胖瘦与高度一样,白日时太过激动导致有些分辩不清楚,渐渐地冷静下来细想,总觉得差了些什么。
她匆匆站了起来,恢复了一惯的冷清正要走出去,被祁陌城一下子档住了去路,“漓儿,你这是..你这是要去那儿阿?”
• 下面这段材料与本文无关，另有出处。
(** * The Foxy withdraw step: amount validation, allowance check, gas estimate

    A shallow embedding of
    [src/features/defi/providers/foxy/components/FoxyManager/Withdraw/components/Withdraw.tsx]:
    the handlers [getWithdrawGasEstimate], [getApproveGasEstimate],
    [handleContinue], [handlePercentClick], [validateCryptoAmount] and
    [validateFiatAmount] of the [Withdraw] component.

    The handlers are asynchronous and effectful.  A run of a handler is a
    value of the monad [M]: the ordered trace of the effects it performed
    (dispatched actions, wizard transitions, notifications, log lines and
    calls of the chain API) together with what it returned or threw. *)

From Stdlib Require Import ZArith QArith Qabs List String Ascii Bool Lia Lqa.
From Stdlib Require Import DecimalString.
Import ListNotations.

Local Open Scope string_scope.
Local Open Scope Z_scope.
Local Open Scope Q_scope.
Local Open Scope list_scope.

(** ** Decimal numbers *)

Module BigNumber.

(** Modelled from the spec: the [bignumber.js] package behind
    [lib/bignumber/bignumber] is not among the sources.  Section 9 of the
    specification asks for arbitrary-precision decimal arithmetic that
    rounds only where a rounding mode is given, so a finite value is an
    exact rational; next to the finite values the library has NaN and the
    two infinities, which is what [bnOrZero] exists to filter out. *)
Inductive t : Type :=
| Fin (q : Q)
| NaN
| Inf (negative : bool).

Inductive RoundingMode : Type :=
| ROUND_DOWN       (* towards zero *)
| ROUND_HALF_UP.   (* to nearest, a tie away from zero: the library default *)

Definition zero : t := Fin 0.

Definition ofZ (z : Z) : t := Fin (inject_Z z).

Definition isFinite (x : t) : bool :=
  match x with Fin _ => true | _ => false end.

Definition Qsign_neg (q : Q) : bool := (Qnum q <? 0)%Z.
Definition Qis_zero (q : Q) : bool := (Qnum q =? 0)%Z.

(** [x.comparedTo(y)]: [None] when either side is NaN. *)
Definition comparedTo (x y : t) : option comparison :=
  match x, y with
  | NaN, _ | _, NaN => None
  | Fin a, Fin b => Some (a ?= b)
  | Fin _, Inf n => Some (if n then Gt else Lt)
  | Inf n, Fin _ => Some (if n then Lt else Gt)
  | Inf n, Inf m =>
      Some (match n, m with
            | true, false => Lt
            | false, true => Gt
            | _, _ => Eq
            end)
  end.

Definition gt (x y : t) : bool :=
  match comparedTo x y with Some Gt => true | _ => false end.

Definition gte (x y : t) : bool :=
  match comparedTo x y with Some Gt | Some Eq => true | _ => false end.

Definition isEqualTo (x y : t) : bool :=
  match comparedTo x y with Some Eq => true | _ => false end.

Definition times (x y : t) : t :=
  match x, y with
  | NaN, _ | _, NaN => NaN
  | Fin a, Fin b => Fin (a * b)
  | Fin a, Inf n | Inf n, Fin a =>
      if Qis_zero a then NaN else Inf (xorb n (Qsign_neg a))
  | Inf n, Inf m => Inf (xorb n m)
  end.

Definition div (x y : t) : t :=
  match x, y with
  | NaN, _ | _, NaN => NaN
  | Fin a, Fin b =>
      if Qis_zero b
      then (if Qis_zero a then NaN else Inf (Qsign_neg a))
      else Fin (a / b)
  | Fin _, Inf _ => Fin 0
  | Inf n, Fin b => Inf (xorb n (Qsign_neg b))
  | Inf _, Inf _ => NaN
  end.

(** [10^n], the value of the literal [`1e+${n}`]. *)
Definition pow10 (n : nat) : Q := inject_Z (10 ^ Z.of_nat n).

(** The integer nearest to [q] in the direction the mode gives. *)
Definition roundZ (rm : RoundingMode) (q : Q) : Z :=
  match rm with
  | ROUND_DOWN => Z.quot (Qnum q) (Zpos (Qden q))
  | ROUND_HALF_UP =>
      (Z.sgn (Qnum q) * ((2 * Z.abs (Qnum q) + Zpos (Qden q)) / (2 * Zpos (Qden q))))%Z
  end.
他害怕她去看晨曦,直到现在他自己都不敢亲面去看那个孩子,那个孩子是他们两的第一个孩子,想想心腔就闷痛的不行,拽住她手腕的指尖抖了几下。
“放开手。”
夙漓歌的说话的很坚决,没有一点儿温度,她绝美艳丽的脸庞此刻看起来有一种飘渺的感觉,仿佛只要一闭上眼晴,她就会消失在自己的面前。
大殿上一片死寂。
谁都不敢吭一声,也不敢动一下,都在替皇后感到害怕,要知道祁陌城发起脾气很是可怕。
前段时日,这皇后不在宫中,他们这些随侍与奴婢可没有少受到祁陌城的怒火。
“他一下不是晨曦,他不是....”夙漓歌说这话,语气中有几分笃定。
她的孩子那么聪明,怎么可能会被人算计至死的呢。
屏风外面一直站在一个人,并不敢上前一步,他垂放在身侧的手一直握的紧紧的,过了好一会,他又转身暗然离开,并没有将自己知道的事情报出来。
老太监若有所思地望着他走远的身影。
终究还是顶不过女子的强势,祁陌城让开了路,只是幽幽地与她说了一句,“万事小心。”
走到屏风处,夙漓歌停了下来,她扬起了一抹倾城的笑颜,“不必了。”
那是他的孩儿吗?由此至终,夙漓歌都不曾瞧见他问过一句,她反倒比起他还要着急。
不过也是,祁陌城堂堂一个国君,以后,未来,还有三千的佳丽,少一个并不少。
翠儿见到气氛有些不大对劲,缩了下风要跨入门坎的脚步,就矗立在门外等皇后出来。
回到了假山池旁,夙漓歌看了一眼跟在自己身后一脸悲威的翠儿,开口道,“不准哭,晨曦没有事,他不是本宫的孩子,你找两个侍卫过来。”
“嗯。”翠儿眼框红肿,含泪地点头随即转身离去。
夙漓歌的目光落在她离去的背景一会,就转过身一直延着假山池走到了假山的后面,寻了几遍,并没有发现有任何的异样,正在烦间,听到几个宫女从东侧走过来。
想也没有多想,赶紧地收起自己躲到大树后边。
渐渐的那几个宫女走进了。
“你们听说了没,听说小皇子在这儿溺水了~”
“你这个人,嘴巴乱说话,小心掉脑袋呀,这是宫中,不比在外头呀,等下李嬷听到不得剪了你的舌头。”另一个宫女看起来年纪大了一圈。
小宫女有些惧怕,她圆滚滚的黑瞳想了一下,葱白的手指咬在嘴中反驳道,“按我说,那个根本就不是皇——”
话还没说完,另一个宫婢已经快速地将她的嘴巴给捂住了,并冷冷地警告她一声,不要多管闲事。